What is needed is an exact retyping of the records below, from the first line through the line that contains "(** The second round. *)".

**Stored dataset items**
____________
(** One block freed or given back; [dyn] says which. *)
Lemma give_back_ok (dyn : Z -> bool) po free used q b :
  pool_inv po free (q :: used) -> po_blocks po !! q = Some b -> b_dynamicallyAllocated b = dyn q ->
  exists freed po' free',
    (if b_dynamicallyAllocated b then mret ([q], set_blocks (delete q (po_blocks po)) po)
     else po ← add_block_to_free_list q po; mret ([], po)) = Done (freed, po') /\
    freed = filter (fun r => dyn r = true) [q] /\ pool_inv po' free' used /\ keeps used po po' /\
    free' = filter (fun r => dyn r = false) [q] ++ free.
Proof.
  intros Hpi Hb Hd; destruct (b_dynamicallyAllocated b) eqn:Eb.
  - destruct (pool_inv_free _ _ _ _ _ Hpi Hb Eb) as [Hpi' Hk]; eexists _, _, free; split; [reflexivity|].
    cbn; rewrite <- Hd, decide_True, decide_False by done; by split_all.
  - destruct (add_block_ok _ _ _ _ Hpi) as (po' & -> & Hpi' & Hk & _); rewrite bind_Done; exists [], po', (q :: free); split; [done|].
    cbn; rewrite <- Hd, decide_False, decide_True by done; by split_all.
Qed.

(** The second round. *)
Lemma destroy_blocks_ok (dyn : Z -> bool) p others rs : forall fuel q free po,
  path po q (rs ++ [ep_tailBlock p]) -> ep_tailBlock p ∉ rs -> pool_inv po free (q :: rs ++ others) -> (length rs < fuel)%nat ->
  (forall r b, r ∈ q :: rs -> po_blocks po !! r = Some b -> b_dynamicallyAllocated b = dyn r) ->
  exists freed po' free', ex_destroy_blocks fuel q po p = Done (freed, po') /\
    freed = filter (fun r => dyn r = true) (q :: rs) /\ pool_inv po' free' others /\ keeps others po po' /\
    free' ≡ₚ free ++ filter (fun r => dyn r = false) (q :: rs).
Proof.
  induction rs as [|r rs IH]; intros fuel q free po Hp Ht Hpi Hf Hdyn; (destruct fuel as [|fuel]; [lia|]); cbn [ex_destroy_blocks app] in *;
    destruct Hp as (b & Hb & Hn & Hp); unfold load; rewrite Hb; cbn [deref]; rewrite bind_Done;
    destruct (give_back_ok dyn po free _ q b Hpi Hb (Hdyn q b ltac:(left) Hb)) as (freed & po1 & free1 & -> & Hfr & Hpi1 & Hk1 & Hfree1);
    rewrite bind_Done, Hn.
  - rewrite Z.eqb_refl; exists freed, po1, free1; split_all; try done; rewrite Hfree1; by rewrite Permutation_app_comm.
  - apply not_elem_of_cons in Ht as [Hne Ht]; destruct (Z.eqb_spec r (ep_tailBlock p)); [done|].
    destruct (IH fuel r free1 po1) as (rest & po2 & free2 & -> & Hrest & Hpi2 & Hk2 & Hfree2); try done; [|cbn in Hf; lia| |].
    + eapply path_ext; [|exact Hp]; intros x Hx; apply Hk1; rewrite removelast_last in Hx; set_solver.
    + intros x bx Hx Hbx; apply Hdyn; [by right|]; rewrite <- Hk1; [done|set_solver].
    + rewrite bind_Done; exists (freed ++ rest), po2, free2; split; [done|]; split; [|split; [done|split]].
      * rewrite Hfr, Hrest; by rewrite <- (filter_app _ [q]).
      * intros x Hx; rewrite Hk2, Hk1 by set_solver; done.
      * rewrite Hfree2, Hfree1; change (q :: r :: rs) with ([q] ++ r :: rs); rewrite (filter_app _ [q]), <- app_assoc.
        by rewrite (Permutation_app_swap_app free).
Qed.
End blocks.

Section elements.
Context {A : Type}.
Implicit Types (po : pool A) (p : ExplicitProducer).
Context (p : ExplicitProducer) (H T : Z) (items : list A) (bks others : list Z) (half : Z).
Context (kt := (T + 31) / 32).
Hypothesis (Hcount : ex_counters p H T) (Hlen : T - H = Z.of_nat (length items)) (Hnd : NoDup bks) (Hdis : forall q, q ∈ bks -> q ∉ others).
Hypothesis (Htail : last bks = Some (ep_tailBlock p)) (Hwin : 32 * (kt - Z.of_nat (length bks)) <= H).

(** The first [m] blocks have been swept. *)
Definition swept po (m : nat) : Prop :=
  forall j q, bks !! j = Some q ->
    exists b, po_blocks po !! q = Some b /\ succ_of bks j = Some (b_next b) /\ b_emptyFlags b = flags H (number kt bks j) /\
      forall i, H <= i < T -> i / 32 = number kt bks j ->
        b_elements b !! (i mod 32) = if decide (j < m)%nat then None else items !! Z.to_nat (i - H).

Lemma swept_skip po m q : bks !! m = Some q -> 32 * number kt bks m + 32 <= H -> swept po m -> swept po (S m).
Proof.
  intros Hq Hk Hs j r Hr; destruct (Hs j r Hr) as (b & Hb & Hn & Hf & He); exists b; split_all; try done.
  intros i Hi Hki; rewrite He by done; repeat case_decide; try done; try (exfalso; lia).
  assert (j = m) as -> by lia; pose proof (Z.div_mod i 32); pose proof (Z.mod_pos_bound i 32); exfalso; lia.
Qed.

Lemma swept_store po m q b es :
  bks !! m = Some q -> po_blocks po !! q = Some b -> swept po m ->
  (forall i, H <= i < T -> i / 32 = number kt bks m -> es !! (i mod 32) = None) -> swept (store q (set_b_elements es b) po) (S m).
Proof.
  intros Hq Hb Hs Hes j r Hr; destruct (Hs j r Hr) as (b' & Hb' & Hn & Hf & He); cbn; destruct (decide (j = m)) as [->|Hne].
  - simplify_eq; rewrite lookup_insert_eq; eexists; split; [done|]; cbn; split_all; try done.
    intros i Hi Hki; rewrite decide_True by lia; by apply Hes.
  - rewrite lookup_insert_ne by (intros <-; by pose proof (NoDup_lookup _ _ _ _ Hnd Hr Hq)).
    exists b'; split_all; try done; intros i Hi Hki; rewrite He by done; repeat case_decide; done || (exfalso; lia).
Qed.

Hypothesis (Hhalf : if decide (H mod 32 = 0) then half = 0 else exists m, bks !! m = Some half /\ number kt bks m = H / 32).

(** The slots of a block that still have elements. *)
Lemma block_share m q :
  bks !! m = Some q -> H < 32 * number kt bks m + 32 ->
  let s := if q =? half then slot (u64 H) else 0 in
  let stop := if (q =? ep_tailBlock p) && negb (slot (u64 T) =? 0) then slot (u64 T) else BLOCK_SIZE in
  s = Z.max H (32 * number kt bks m) - 32 * number kt bks m /\
  stop = Z.min T (32 * number kt bks m + 32) - 32 * number kt bks m /\
  0 <= s <= stop /\ stop <= 32 /\ forall j, 0 <= j < 32 -> (s <= j < stop <-> H <= 32 * number kt bks m + j < T).
Proof.
  intros Hq Hk s stop; pose proof (lookup_lt_Some _ _ _ Hq) as Hm; pose proof (Z.div_mod H 32); pose proof (Z.mod_pos_bound H 32).
  pose proof (Z.div_mod T 32); pose proof (Z.mod_pos_bound T 32); pose proof (Z.div_mod (T + 31) 32); pose proof (Z.mod_pos_bound (T + 31) 32).
  assert (kt = (T + 31) / 32) as Ekt by done; assert (H / 32 <= number kt bks m) as Hge by lia; assert (number kt bks m < kt) as Hlt by (unfold number; lia).
  assert (s = if decide (number kt bks m = H / 32) then H mod 32 else 0) as Es.
  { unfold s; rewrite slot_u64; destruct (decide (H mod 32 = 0)) as [Hz|Hz].
    - rewrite Hz; destruct (q =? half); by case_decide.
    - destruct Hhalf as (mh & Hmh & Hnh); case_decide as Hc; destruct (Z.eqb_spec q half) as [->|Hne]; try done.
      + destruct Hne; assert (m = mh) as -> by (unfold number in *; lia); congruence.
      + pose proof (NoDup_lookup _ _ _ _ Hnd Hq Hmh) as ->; lia. }
  assert (stop = if decide (number kt bks m = kt - 1) then (if decide (T mod 32 = 0) then 32 else T mod 32) else 32) as Et.
  { unfold stop; rewrite slot_u64; rewrite last_lookup in Htail; destruct (Z.eqb_spec q (ep_tailBlock p)) as [->|Hne].
    - pose proof (NoDup_lookup _ _ _ _ Hnd Hq Htail) as ->; rewrite decide_True by (unfold number; lia); cbn [andb].
      destruct (Z.eqb_spec (T mod 32) 0); [by rewrite decide_True|by rewrite decide_False].
    - rewrite decide_False; [done|]; intros Hc; destruct Hne; assert (m = Nat.pred (length bks)) as -> by (unfold number in Hc; lia); congruence. }
  rewrite Es, Et; clear Hhalf; repeat case_decide; split_all; try lia; intros j Hj; lia.
Qed.

(** The elements in the first [m] blocks. *)
Definition in_first (m : nat) : nat := Z.to_nat (Z.min T (32 * number kt bks m) - H).
Lemma in_first_all : in_first (length bks) = length items.
Proof.
  unfold in_first, number; pose proof (Z.div_mod (T + 31) 32); pose proof (Z.mod_pos_bound (T + 31) 32).
  assert (kt = (T + 31) / 32) by done; lia.
Qed.

Lemma share_joins m s stop (xs : list A) :
  H < 32 * number kt bks m + 32 -> 32 * number kt bks m <= T ->
  s = Z.max H (32 * number kt bks m) - 32 * number kt bks m ->
  stop = Z.min T (32 * number kt bks m + 32) - 32 * number kt bks m -> length xs = Z.to_nat (stop - s) ->
  (forall k : nat, (k < Z.to_nat (stop - s))%nat ->
     xs !! k = items !! Z.to_nat (32 * number kt bks m + (s + Z.of_nat k) - H)) ->
  take (in_first m) items ++ xs = take (in_first (S m)) items.
Proof.
  intros Hk HT Es Et Hl Hxs; assert (number kt bks (S m) = number kt bks m + 1) as E1 by (unfold number; lia).
  unfold in_first; rewrite E1; set (n := number kt bks m) in *; apply list_eq; intros i.
  destruct (decide (i < Z.to_nat (Z.min T (32 * n) - H))%nat) as [Hi|Hi].
  { rewrite lookup_app_l, !lookup_take_lt by (rewrite ?length_take; lia); done. }
  rewrite lookup_app_r, length_take by (rewrite length_take; lia).
  destruct (decide (i < Z.to_nat (Z.min T (32 * (n + 1)) - H))%nat) as [Hi'|Hi'].
  - rewrite lookup_take_lt, Hxs by lia; f_equal; lia.
  - rewrite lookup_take_ge, lookup_ge_None_2 by lia; done.
Qed.

Lemma in_first_none : in_first 0 = O.
Proof. unfold in_first, number; lia. Qed.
____________
**Task output**
(** One block freed or given back; [dyn] says which. *)
Lemma give_back_ok (dyn : Z -> bool) po free used q b :
  pool_inv po free (q :: used) -> po_blocks po !! q = Some b -> b_dynamicallyAllocated b = dyn q ->
  exists freed po' free',
    (if b_dynamicallyAllocated b then mret ([q], set_blocks (delete q (po_blocks po)) po)
     else po ← add_block_to_free_list q po; mret ([], po)) = Done (freed, po') /\
    freed = filter (fun r => dyn r = true) [q] /\ pool_inv po' free' used /\ keeps used po po' /\
    free' = filter (fun r => dyn r = false) [q] ++ free.
Proof.
  intros Hpi Hb Hd; destruct (b_dynamicallyAllocated b) eqn:Eb.
  - destruct (pool_inv_free _ _ _ _ _ Hpi Hb Eb) as [Hpi' Hk]; eexists _, _, free; split; [reflexivity|].
    cbn; rewrite <- Hd, decide_True, decide_False by done; by split_all.
  - destruct (add_block_ok _ _ _ _ Hpi) as (po' & -> & Hpi' & Hk & _); rewrite bind_Done; exists [], po', (q :: free); split; [done|].
    cbn; rewrite <- Hd, decide_False, decide_True by done; by split_all.
Qed.

(** The second round. *)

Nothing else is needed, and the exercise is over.